%%

Lemma finish_ellipsis P Q n :
  (length P + length Q + n = 16)%nat → (0 < n)%nat →
  parseIPv6_finish (P ++ Q, Some (length P), EmptyString) = Some (P ++ replicate n 0 ++ Q).
Proof.
  intros Hl Hn. cbn [parseIPv6_finish]. rewrite length_app.
  destruct (Nat.ltb_spec (length P + length Q) 16); [|lia]. cbn [mbind option_bind].
  rewrite take_app_length, drop_app_length. do 4 f_equal. lia.
Qed.

Lemma ParseAddr_v6 s c r ip :
  s = String c r → addr_kind s = Some colon → has_char percent s = false → parseIPv6 s = Some ip →
  ParseAddr s = Some ip.
Proof. intros _ H1 H2 H3. unfold ParseAddr. rewrite H1, H2. cbn. done. Qed.

(** The compressed form: groups, [::], groups. *)
Lemma v6_compressed pre post n :
  Forall group_ok pre → Forall group_ok post → (length pre + n + length post = 8)%nat → (2 <= n)%nat →
  parseIPv6 (hexjoin pre +:+ "::" +:+ hexjoin post) =
    Some (bytes_of_groups pre ++ replicate (2 * n) 0 ++ bytes_of_groups post).
Proof.
  intros Hpre Hpost Hlen Hn.
  pose proof (group_bytes_length pre) as L1. pose proof (group_bytes_length post) as L2.
  destruct pre as [|g pre].
  - change ((hexjoin [] +:+ ?x)%string) with x. rewrite colons_app. unfold parseIPv6. rewrite decide_True by done.
    destruct post as [|g2 post].
    { simpl. simpl in Hlen. replace n with 8%nat by lia. done. }
    destruct (hexjoin_head (g2 :: post)) as (c & s & E & _); [done..|].
    rewrite E, <- E. rewrite loop_end by (done || simpl in *; lia). cbn [mbind option_bind].
    apply (finish_ellipsis [] (bytes_of_groups (g2 :: post))); simpl in *; lia.
  - destruct (hexjoin_head (g :: pre)) as (c & s & E & Hc); [done..|].
    rewrite colons_app. destruct (string_two _ c s E colon (String colon (hexjoin post))) as (c2 & r & E2).
    rewrite E2, parseIPv6_plain, <- E2, <- colons_app by done.
    rewrite loop_mid by (done || simpl in *; lia). cbn zeta. rewrite app_nil_l.
    assert (F : parseIPv6_finish (bytes_of_groups (g :: pre) ++ bytes_of_groups post,
        Some (length (bytes_of_groups (g :: pre))), EmptyString)
      = Some (bytes_of_groups (g :: pre) ++ replicate (2 * n) 0 ++ bytes_of_groups post))
      by (apply finish_ellipsis; lia).
    destruct post as [|g2 post]; [by rewrite app_nil_r in F|].
    destruct (hexjoin_head (g2 :: post)) as (c' & s' & E' & _); [done..|].
    rewrite E', <- E'. rewrite loop_end by (done || simpl in *; lia). exact F.
Qed.

Lemma v6_text ip : addr_wf 128 ip →
  ParseAddr (v6_string ip) = Some ip ∧ has_char slash (v6_string ip) = false.
Proof.
  intros [Hl Hok _]. destruct (groups_bytes 8 ip Hl Hok) as (Hb & Hg & Hgl).
  unfold v6_string. pose proof (best_run_ok (groups ip) (groups ip) 0 None eq_refl I) as Hr.
  destruct (best_run (groups ip) 0 None) as [[a b]|]; cbn [run_ok] in Hr.
  - destruct Hr as [Hab Hz].
    assert (Hsplit : groups ip = take a (groups ip) ++ replicate (b - a) 0 ++ drop b (groups ip)).
    { rewrite <- Hz, <- (take_drop a (groups ip)) at 1. f_equal.
      rewrite <- (take_drop (b - a) (drop a (groups ip))) at 1. f_equal.
      rewrite drop_drop. f_equal. lia. }
    set (pre := take a (groups ip)) in *. set (post := drop b (groups ip)) in *.
    assert (Hpre : Forall group_ok pre) by (by apply Forall_take).
    assert (Hpost : Forall group_ok post) by (by apply Forall_drop).
    destruct (hexjoin_chars pre Hpre) as [S1 P1]. destruct (hexjoin_chars post Hpost) as [S2 P2].
    split; [|by rewrite !has_char_app, S1, S2].
    assert (parseIPv6 (hexjoin pre +:+ "::" +:+ hexjoin post) = Some ip) as E.
    { rewrite (v6_compressed pre post (b - a)); [|done|done| |lia].
      - f_equal. transitivity (bytes_of_groups (groups ip)); [|done].
        rewrite Hsplit, !map_app, !concat_app. by rewrite <- bytes_of_zeros.
      - apply (f_equal length) in Hsplit. rewrite !length_app, length_replicate in Hsplit. lia. }
    unfold ParseAddr. rewrite !has_char_app, P1, P2, E.
    destruct pre as [|g pre']; [done|]. rewrite colons_app, hexjoin_kind by done. done.
  - destruct (hexjoin_chars _ Hg) as [S1 P1]. split; [|done].
    destruct (groups ip) as [|g [|g2 gs]] eqn:Egs; [done..|].
    destruct (group_facts g) as ((c & s & E & Hc) & Hk & _); [by inversion Hg|].
    assert (EJ : hexjoin (g :: g2 :: gs) = (appendHex g +:+ String colon (hexjoin (g2 :: gs)))%string)
      by (simpl map; by rewrite join_cons).
    unfold ParseAddr. rewrite P1, EJ, addr_kind_app by done. cbn [addr_kind].
    rewrite decide_True by (by right; left). cbn [mbind option_bind]. rewrite decide_False by done.
    destruct (string_two _ c s E colon (hexjoin (g2 :: gs))) as (c2 & r & E2).
    rewrite E2, parseIPv6_plain, <- E2, <- EJ by done. rewrite loop_end by (done || simpl in *; lia).
    cbn [mbind option_bind]. rewrite app_nil_l. unfold parseIPv6_finish.
    rewrite Hb, Hl. done.
Qed.

(** Printing a network and parsing it back gives the network. *)
Lemma ParseCIDR_String w k n : net_wf w k n → ParseCIDR (IPNet_String n) = Ret n.
Proof.
  intros Hn. unfold IPNet_String. rewrite (networkNumberAndMask_wf w k n Hn).
  destruct Hn as [Hw Hk Ha Hal Hm].
  destruct (CIDRMask_spec w k Hw Hk) as (Hml & _ & _ & Hsz).
  assert (simpleMaskLength (net_Mask n) = k) as ->.
  { rewrite Hm. unfold IPMask_Size in Hsz. destruct (Z.eqb_spec (simpleMaskLength (CIDRMask k w)) (-1)).
    - injection Hsz as _ Hsz. destruct Hw; lia.
    - by injection Hsz. }
  rewrite (proj2 (Z.eqb_neq k (-1))) by lia.
  assert (ParseAddr (IP_String (net_IP n)) = Some (net_IP n) ∧ has_char slash (IP_String (net_IP n)) = false)
    as [P1 P2].
  { unfold IP_String. rewrite (To4_wf w) by done. pose proof (aw_len _ _ Ha) as Hl.
    destruct (net_IP n) as [|z l] eqn:E; [by destruct Hw as [-> | ->]|]. rewrite <- E in *.
    destruct Hw as [-> | ->]; simpl; [by apply v4_text|]. rewrite Hl. by apply v6_text. }
  destruct (octet_facts k) as (_ & _ & _ & _ & _ & Hp); [destruct Hw; lia|].
  unfold ParseCIDR. change ("/" +:+ ?x)%string with (String slash x).
  rewrite cut_on_app, P1, Hp by done. rewrite (aw_len _ _ Ha), width_bytes by done.
  destruct (Z.ltb_spec w k); [lia|]. f_equal. destruct n as [ip m]; simpl in *. subst m. f_equal.
  destruct (IP_Mask_spec w k ip Hw Hk Ha) as [W D].
  apply be_decode_inj; [apply W|apply Ha|by rewrite (aw_len _ _ W), (aw_len _ _ Ha)|].
  rewrite D, Hal. lia.
Qed.

Lemma ParseCIDR_no_panic s : ParseCIDR s ≠ Panic.
Proof.
  unfold ParseCIDR. destruct (cut_on slash s) as [[a m]|]; [|done].
  destruct (ParseAddr a), (parse_prefix_len m); try done. by case_match.
Qed.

%%

### Your assignment
Copy the lines of the data above exactly as written, beginning with the line containing "assert (EJ : hexjoin" and ending with the line containing "rewrite cut_on_app, P1, Hp", and leave out all other lines.

### Your response
    assert (EJ : hexjoin (g :: g2 :: gs) = (appendHex g +:+ String colon (hexjoin (g2 :: gs)))%string)
      by (simpl map; by rewrite join_cons).
    unfold ParseAddr. rewrite P1, EJ, addr_kind_app by done. cbn [addr_kind].
    rewrite decide_True by (by right; left). cbn [mbind option_bind]. rewrite decide_False by done.
    destruct (string_two _ c s E colon (hexjoin (g2 :: gs))) as (c2 & r & E2).
    rewrite E2, parseIPv6_plain, <- E2, <- EJ by done. rewrite loop_end by (done || simpl in *; lia).
    cbn [mbind option_bind]. rewrite app_nil_l. unfold parseIPv6_finish.
    rewrite Hb, Hl. done.
Qed.

(** Printing a network and parsing it back gives the network. *)
Lemma ParseCIDR_String w k n : net_wf w k n → ParseCIDR (IPNet_String n) = Ret n.
Proof.
  intros Hn. unfold IPNet_String. rewrite (networkNumberAndMask_wf w k n Hn).
  destruct Hn as [Hw Hk Ha Hal Hm].
  destruct (CIDRMask_spec w k Hw Hk) as (Hml & _ & _ & Hsz).
  assert (simpleMaskLength (net_Mask n) = k) as ->.
  { rewrite Hm. unfold IPMask_Size in Hsz. destruct (Z.eqb_spec (simpleMaskLength (CIDRMask k w)) (-1)).
    - injection Hsz as _ Hsz. destruct Hw; lia.
    - by injection Hsz. }
  rewrite (proj2 (Z.eqb_neq k (-1))) by lia.
  assert (ParseAddr (IP_String (net_IP n)) = Some (net_IP n) ∧ has_char slash (IP_String (net_IP n)) = false)
    as [P1 P2].
  { unfold IP_String. rewrite (To4_wf w) by done. pose proof (aw_len _ _ Ha) as Hl.
    destruct (net_IP n) as [|z l] eqn:E; [by destruct Hw as [-> | ->]|]. rewrite <- E in *.
    destruct Hw as [-> | ->]; simpl; [by apply v4_text|]. rewrite Hl. by apply v6_text. }
  destruct (octet_facts k) as (_ & _ & _ & _ & _ & Hp); [destruct Hw; lia|].
  unfold ParseCIDR. change ("/" +:+ ?x)%string with (String slash x).
  rewrite cut_on_app, P1, Hp by done. rewrite (aw_len _ _ Ha), width_bytes by done.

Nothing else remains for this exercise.